Task item: What lines below contain the string "constructor"? List them all.

Records for processing:
*** Block opens ***

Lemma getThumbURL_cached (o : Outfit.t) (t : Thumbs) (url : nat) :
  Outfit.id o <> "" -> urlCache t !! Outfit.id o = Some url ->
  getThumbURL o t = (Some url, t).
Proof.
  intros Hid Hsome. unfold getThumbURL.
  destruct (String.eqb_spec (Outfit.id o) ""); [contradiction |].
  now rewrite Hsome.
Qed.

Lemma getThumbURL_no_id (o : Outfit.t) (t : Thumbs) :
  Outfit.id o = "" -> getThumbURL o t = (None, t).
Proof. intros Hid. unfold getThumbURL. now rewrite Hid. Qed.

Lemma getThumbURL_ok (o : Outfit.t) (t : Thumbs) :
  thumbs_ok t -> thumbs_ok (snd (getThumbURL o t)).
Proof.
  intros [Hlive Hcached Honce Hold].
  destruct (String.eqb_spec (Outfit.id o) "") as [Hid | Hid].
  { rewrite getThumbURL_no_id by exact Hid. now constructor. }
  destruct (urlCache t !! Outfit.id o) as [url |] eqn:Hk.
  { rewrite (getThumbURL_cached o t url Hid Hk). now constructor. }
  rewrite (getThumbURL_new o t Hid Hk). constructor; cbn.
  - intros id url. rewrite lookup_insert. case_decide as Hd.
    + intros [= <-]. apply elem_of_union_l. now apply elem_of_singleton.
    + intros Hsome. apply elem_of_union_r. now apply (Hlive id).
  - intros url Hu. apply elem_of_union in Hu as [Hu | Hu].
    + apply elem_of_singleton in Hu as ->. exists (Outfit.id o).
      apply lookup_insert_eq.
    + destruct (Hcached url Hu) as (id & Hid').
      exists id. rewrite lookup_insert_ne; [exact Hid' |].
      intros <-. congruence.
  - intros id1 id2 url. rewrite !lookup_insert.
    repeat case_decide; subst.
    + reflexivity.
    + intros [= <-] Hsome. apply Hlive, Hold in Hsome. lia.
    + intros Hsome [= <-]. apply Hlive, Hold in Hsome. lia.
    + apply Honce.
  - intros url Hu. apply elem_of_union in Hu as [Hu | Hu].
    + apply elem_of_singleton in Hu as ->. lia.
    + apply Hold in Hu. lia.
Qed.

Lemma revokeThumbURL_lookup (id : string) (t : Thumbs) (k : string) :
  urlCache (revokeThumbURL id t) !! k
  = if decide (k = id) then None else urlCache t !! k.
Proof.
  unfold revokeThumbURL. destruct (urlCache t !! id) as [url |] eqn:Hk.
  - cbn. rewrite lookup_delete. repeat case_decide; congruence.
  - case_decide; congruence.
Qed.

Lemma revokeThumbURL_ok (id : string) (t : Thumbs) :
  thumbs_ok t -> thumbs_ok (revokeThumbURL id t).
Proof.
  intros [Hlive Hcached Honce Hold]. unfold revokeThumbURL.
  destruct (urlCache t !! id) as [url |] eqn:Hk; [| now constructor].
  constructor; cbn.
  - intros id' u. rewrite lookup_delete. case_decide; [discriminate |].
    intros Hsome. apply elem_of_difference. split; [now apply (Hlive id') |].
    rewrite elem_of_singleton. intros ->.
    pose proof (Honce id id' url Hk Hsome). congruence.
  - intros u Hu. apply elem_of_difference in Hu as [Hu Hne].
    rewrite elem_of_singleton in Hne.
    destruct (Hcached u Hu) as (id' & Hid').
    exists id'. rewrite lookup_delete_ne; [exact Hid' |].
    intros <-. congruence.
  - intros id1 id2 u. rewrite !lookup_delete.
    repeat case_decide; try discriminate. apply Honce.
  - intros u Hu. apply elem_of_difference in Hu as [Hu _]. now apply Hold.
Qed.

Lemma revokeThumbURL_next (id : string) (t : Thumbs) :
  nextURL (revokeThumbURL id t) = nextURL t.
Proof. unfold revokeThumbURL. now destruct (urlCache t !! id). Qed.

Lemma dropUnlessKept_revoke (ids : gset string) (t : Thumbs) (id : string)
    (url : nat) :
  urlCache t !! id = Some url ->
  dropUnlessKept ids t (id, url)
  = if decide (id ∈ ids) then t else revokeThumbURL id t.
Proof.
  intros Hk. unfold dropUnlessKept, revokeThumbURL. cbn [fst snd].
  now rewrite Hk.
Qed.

*** Block closes ***

Written answer:
  { rewrite getThumbURL_no_id by exact Hid. now constructor. }
  { rewrite (getThumbURL_cached o t url Hid Hk). now constructor. }
  rewrite (getThumbURL_new o t Hid Hk). constructor; cbn.
  destruct (urlCache t !! id) as [url |] eqn:Hk; [| now constructor].
  constructor; cbn.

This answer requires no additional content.